A 27-kDa protein (p27) in horseshoe crab hemocyte that cross-reacts with antiserum against a beta-glucan-sensitive protease zymogen was purified to homogeneity, and its cDNA was cloned. The 1.7-kilobase pair cDNA contains an open reading frame of 660 base pairs, encoding a 23-amino acid signal sequence followed by a mature protein of 197 residues.
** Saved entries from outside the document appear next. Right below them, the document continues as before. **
Lemma assign_similar (p sd : gmap string Tensor) :
  shapes_agree p sd = true → similar (Net p) (assign (Net p) (fun k => sd !! k)).
Proof.
  intros H. apply bool_decide_eq_true in H. simpl.
  apply map_eq. intros k. rewrite !lookup_fmap, map_lookup_imap.
  destruct (p !! k) as [t|] eqn:Hk; simpl; [|done].
  specialize (H k t Hk). simpl in H. symmetry. exact H.
Qed.

Lemma evolves_refl a : evolves a a.
Proof. exists (model a). split; [by destruct a|apply similar_refl]. Qed.

Lemma evolves_trans a b c : evolves a b → evolves b c → evolves a c.
Proof.
  intros (m1 & -> & H1) (m2 & -> & H2). exists m2. split; [done|].
  simpl in H2. eauto using similar_trans.
Qed.

Lemma evolves_set_model a m : similar (model a) m → evolves a (set_model a m).
Proof. intros H. by exists m. Qed.

(** The state a trainer saves: that of the wrapped module when an
    accelerator is available, that of the wrapper otherwise. *)
Lemma similar_saved_state w m1 m2 :
  similar m1 m2 → shape <$> saved_state w m1 = shape <$> saved_state w m2.
Proof.
  intros H. unfold saved_state. destruct (cuda_is_available w).
  - destruct m1, m2; simpl in *; try tauto. apply similar_state_dict. tauto.
  - by apply similar_state_dict.
Qed.

(** *** The epoch loop *)

Lemma run_batch_outcome w self e i fs :
  _run_batch w self e i fs =
  {| result := Py.Ok (set_model self (optimizer_step w e i (model self)));
     files := fs; trace := [RunBatch e i] |}.
Proof. reflexivity. Qed.

Lemma run_batches_outcome w e (l : list nat) self fs :
  ∃ m, similar (model self) m
       ∧ for_each l self (fun self i => _run_batch w self e i) fs =
         {| result := Py.Ok (set_model self m); files := fs; trace := RunBatch e <$> l |}.
Proof.
  revert self. induction l as [|i l IH]; intros self.
  - exists (model self). split; [apply similar_refl|]. by destruct self.
  - destruct (IH (set_model self (optimizer_step w e i (model self)))) as (m & Hs & Heq).
    exists m. split.
    + eapply similar_trans; [apply optimizer_step_similar|exact Hs].
    + cbn [for_each]. rewrite bind_outcome, run_batch_outcome. cbn [result files trace].
      rewrite Heq. reflexivity.
Qed.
The sequence of p27 exhibits strong similarity to that of cyclophilin B, a peptidyl-prolyl cis/trans-isomerase. p27 exhibits isomerase activity with a kcat/Km of 0.18 microM-1 s-1 for a peptide substrate; this activity is inhibited by cyclosporin A but is not affected by FK506. Although the p27 precursor possesses an amino-terminal secretory hydrophobic signal sequence, unlike other cyclophilin B molecules, it lacks a conserved carboxyl-terminal endoplasmic reticulum retention signal and it contains a central 8-amino acid insertion. Although p27 is secreted into the culture media of transiently expressed COS cells, it is not detected in horseshoe crab hemolymph plasma but rather is localized to the hemocyte large granules, the regulated secretory granules that are exocytosed upon stimulation. These results indicate that p27 is a new peptidyl-prolyl cis/trans-isomerase in the regulated secretory granules, and is thus designated cyclophilin G. This first report of a cyclophilin homologue in the secretory granule of the horseshoe crab hemocyte suggests that such chaperon-like proteins may constitute a key quality control system for stored proteins in exocytotic granules.